[Stored items from a collection]
———

(* ===== verification/Witnesses.v ===== *)
(** * The theorems at work

    Each theorem with hypotheses applied to a concrete run of the system: the scenarios of
    [Simulator], on the demonstration host, satisfy the hypotheses and the conclusion is
    read off them. *)

From S2P Require Import Prelude Float64 PyValue States Routing Retry Models Quotas Canonical RunService.
From S2P Require Import ExecutionService Lifecycle Refinement Messaging System Simulator.
From S2P Require Import Guarantees ExecutionTheorems Moves.
Local Open Scope Z_scope.

Section Witnesses.
#[local] Existing Instance demo_host.
Abbreviation demo_step := (step demo_limits 5 60 (NInt 60) (λ _, true)).

(** The run the scenarios are about, in a state. *)
Definition demo_run (s : sys) : Run.t :=
  default (new_run 0 "" "" wk_execution "" "" [] [] [] None 0) (runs (sdb s) !! 0%N).

Lemma demo_queued_wf : db_wf (sdb demo_queued).
Proof. eapply si_wf, reachable_inv, demo_queued_reachable. apply demo_job_timeout. Qed.
Lemma demo_running_wf : db_wf (sdb demo_running).
Proof. eapply si_wf, reachable_inv, demo_running_reachable. apply demo_job_timeout. Qed.

Lemma demo_policy_ok : policy_ok demo_policy sample_policy.
Proof. split; by vm_compute. Qed.

Lemma no_run_is_lost_witness : pending demo_queued 0%N.
Proof.
  apply (no_run_is_lost demo_limits 5 60 (NInt 60) (λ _, true) demo_job_timeout demo_queued 0%N
           (demo_run demo_queued) demo_queued_reachable).
  by vm_compute.
Defined.

Lemma one_worker_at_a_time_witness :
  ∃ w a, Run.execution_lease_owner (demo_run demo_running) = Some w
    ∧ filter is_open (attempts_of 0 (sdb demo_running)) = [a] ∧ RunAttempt.worker_id a = w
    ∧ (∀ b, b ∈ attempts_of 0 (sdb demo_running) → RunAttempt.attempt_number b ≤ RunAttempt.attempt_number a).
Proof.
  apply (one_worker_at_a_time demo_limits 5 60 (NInt 60) (λ _, true) demo_job_timeout demo_running 0%N
           (demo_run demo_running) demo_running_reachable).
  by vm_compute.
Defined.

Lemma attempts_numbered_within_budget_witness :
  ∃ p, from_snapshot (Run.policy_snapshot (demo_run demo_done)) = Ok p
    ∧ RunAttempt.attempt_number <$> attempts_of 0 (sdb demo_done) ≡ₚ seqZ 1 (len (attempts_of 0 (sdb demo_done)))
    ∧ len (attempts_of 0 (sdb demo_done)) ≤ Z.min (max_attempts p) 5.
Proof.
  apply (attempts_numbered_within_budget demo_limits 5 60 (NInt 60) (λ _, true) demo_job_timeout demo_done 0%N
           (demo_run demo_done)); [lia|apply demo_done_reachable|by vm_compute].
Defined.

Lemma concurrency_quotas_hold_witness :
  count_runs (active_of_principal "acme") (sdb demo_running) ≤ 2
  ∧ count_runs (active_of_tenant "acme") (sdb demo_running) ≤ 3
  ∧ count_runs (running_of_principal "acme") (sdb demo_running) ≤ 1
  ∧ count_runs (running_of_tenant "acme") (sdb demo_running) ≤ 2.
Proof.
  apply (concurrency_quotas_hold demo_limits 5 60 (NInt 60) (λ _, true) demo_job_timeout demo_running "acme");
    [done..|apply demo_running_reachable].
Defined.

(** Nothing a crash, a retry pass or a recovery pass does changes the finished run. *)
Definition later : list action := [ASchedule (seconds 200) 10; ARecover (seconds 300) 10; demo_submit].

Lemma later_steps s : bool_decide (is_Some (simulate demo_limits 5 60 later s)) = true →
  rtc demo_step s (after demo_limits 5 60 later s).
Proof. intros Hs%bool_decide_eq_true. by apply after_steps. Qed.

Lemma finished_run_is_final_witness :
  ∃ r', runs (sdb (after demo_limits 5 60 later demo_done)) !! 0%N = Some r'
    ∧ same_outcome (demo_run demo_done) r'
    ∧ attempts_of 0 (sdb (after demo_limits 5 60 later demo_done)) ≡ₚ attempts_of 0 (sdb demo_done).
Proof.
  apply (finished_run_is_final demo_limits 5 60 (NInt 60) (λ _, true) demo_job_timeout demo_done
           (after demo_limits 5 60 later demo_done) 0%N (demo_run demo_done));
    [apply demo_done_reachable|apply later_steps; by vm_compute|by vm_compute..].
Defined.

———

WORK INSTRUCTIONS.
Each line above that has the word "Lemma" should be copied.

RESPONSE BELOW.
Lemma demo_queued_wf : db_wf (sdb demo_queued).
Lemma demo_running_wf : db_wf (sdb demo_running).
Lemma demo_policy_ok : policy_ok demo_policy sample_policy.
Lemma no_run_is_lost_witness : pending demo_queued 0%N.
Lemma one_worker_at_a_time_witness :
Lemma attempts_numbered_within_budget_witness :
Lemma concurrency_quotas_hold_witness :
Lemma later_steps s : bool_decide (is_Some (simulate demo_limits 5 60 later s)) = true →
Lemma finished_run_is_final_witness :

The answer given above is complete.